Problem to solve: Copy, exactly and without additions, every line in the records below from the one holding "assert (Hdone : perform" through the one holding "(** C10. A drain", both ends included.

[Stored data entries]

Lemma drain_iteration e env a a' : at_pc a = DrainAudio env -> drainAudioBefore e env a = Some a' ->
  (at_pc a' = AtTop /\ last (handled a') = Some (env.1, WCmd env.2)) \/
  (at_pc a' = DrainAudio env /\ (drain_left env a' < drain_left env a)%nat).
Proof.
  intros Hpc. unfold drainAudioBefore.
  assert (Hdone : perform e env.1 (WCmd env.2) (set_pc AtTop a) = Some a' ->
    at_pc a' = AtTop /\ last (handled a') = Some (env.1, WCmd env.2)).
  { intros (s' & _ & ->)%perform_inv. simpl. by rewrite last_snoc. }
  destruct (alive a); [|by left; apply Hdone]. unfold drain_left, pending_audio.
  destruct (stashAudio a) as [fr|] eqn:Hst; [destruct (env.1 <? fr.1) eqn:Hlt|destruct (audioIn a) as [|fr q] eqn:Hq];
    simpl; try by (intros; left; apply Hdone).
  - intros (s' & _ & ->)%perform_inv. right. bool_arith. simpl. rewrite Hpc. split; [done|]. simpl.
    rewrite (filter_cons_True _ fr) by done. simpl. lia.
  - intros [= <-]. right. simpl. rewrite Hpc. split; [done|]. simpl. lia.
Qed.

(** C10. A drain ends. While the loop drains audio for the command in hand,
    nothing the connection or the server does adds to the work left, however
    fast frames keep arriving; and each iteration of the loop handles the
    command or leaves strictly less. *)
Theorem drain_terminates (s0 : session A) a m a' env : areach s0 a -> at_pc a = DrainAudio env ->
  step m a = Some a' ->
  match m with
  | MRun _ => (at_pc a' = AtTop /\ last (handled a') = Some (env.1, WCmd env.2)) \/
             (at_pc a' = DrainAudio env /\ (drain_left env a' < drain_left env a)%nat)
  | _ => at_pc a' = DrainAudio env /\ drain_left env a' = drain_left env a
  end.
Proof.
  intros Hr%order_areach Hpc. pose proof (hand_bound _ _ Hr Hpc) as Hb.
  destruct m; cbn [step]; rewrite ?Hpc; try done.
  - destruct (posting a); [done|]. intros [= <-]. unfold Post, enqueue.
    repeat case_match; (split; [done|by apply drain_left_same]).
  - destruct (posting a); [done|]. intros [= <-]. unfold PostAudio. repeat case_match; (split; [done|]);
      try by apply drain_left_same.
    eapply (drain_left_post _ _ _ (Actor.seq a + 1, pcm)); [simpl; lia|unfold pending_audio; simpl; by rewrite !app_assoc|done].
  - unfold unblock, enqueue. repeat case_match; try done. intros [= <-]. split; [done|by apply drain_left_same].
  - unfold abandon. repeat case_match; try done. intros [= <-]. split; [done|by apply drain_left_same].
  - intros [= <-]. split; [done|by apply drain_left_same].
  - by apply drain_iteration.
Qed.
End props.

Solution for this task:
  assert (Hdone : perform e env.1 (WCmd env.2) (set_pc AtTop a) = Some a' ->
    at_pc a' = AtTop /\ last (handled a') = Some (env.1, WCmd env.2)).
  { intros (s' & _ & ->)%perform_inv. simpl. by rewrite last_snoc. }
  destruct (alive a); [|by left; apply Hdone]. unfold drain_left, pending_audio.
  destruct (stashAudio a) as [fr|] eqn:Hst; [destruct (env.1 <? fr.1) eqn:Hlt|destruct (audioIn a) as [|fr q] eqn:Hq];
    simpl; try by (intros; left; apply Hdone).
  - intros (s' & _ & ->)%perform_inv. right. bool_arith. simpl. rewrite Hpc. split; [done|]. simpl.
    rewrite (filter_cons_True _ fr) by done. simpl. lia.
  - intros [= <-]. right. simpl. rewrite Hpc. split; [done|]. simpl. lia.
Qed.

(** C10. A drain ends. While the loop drains audio for the command in hand,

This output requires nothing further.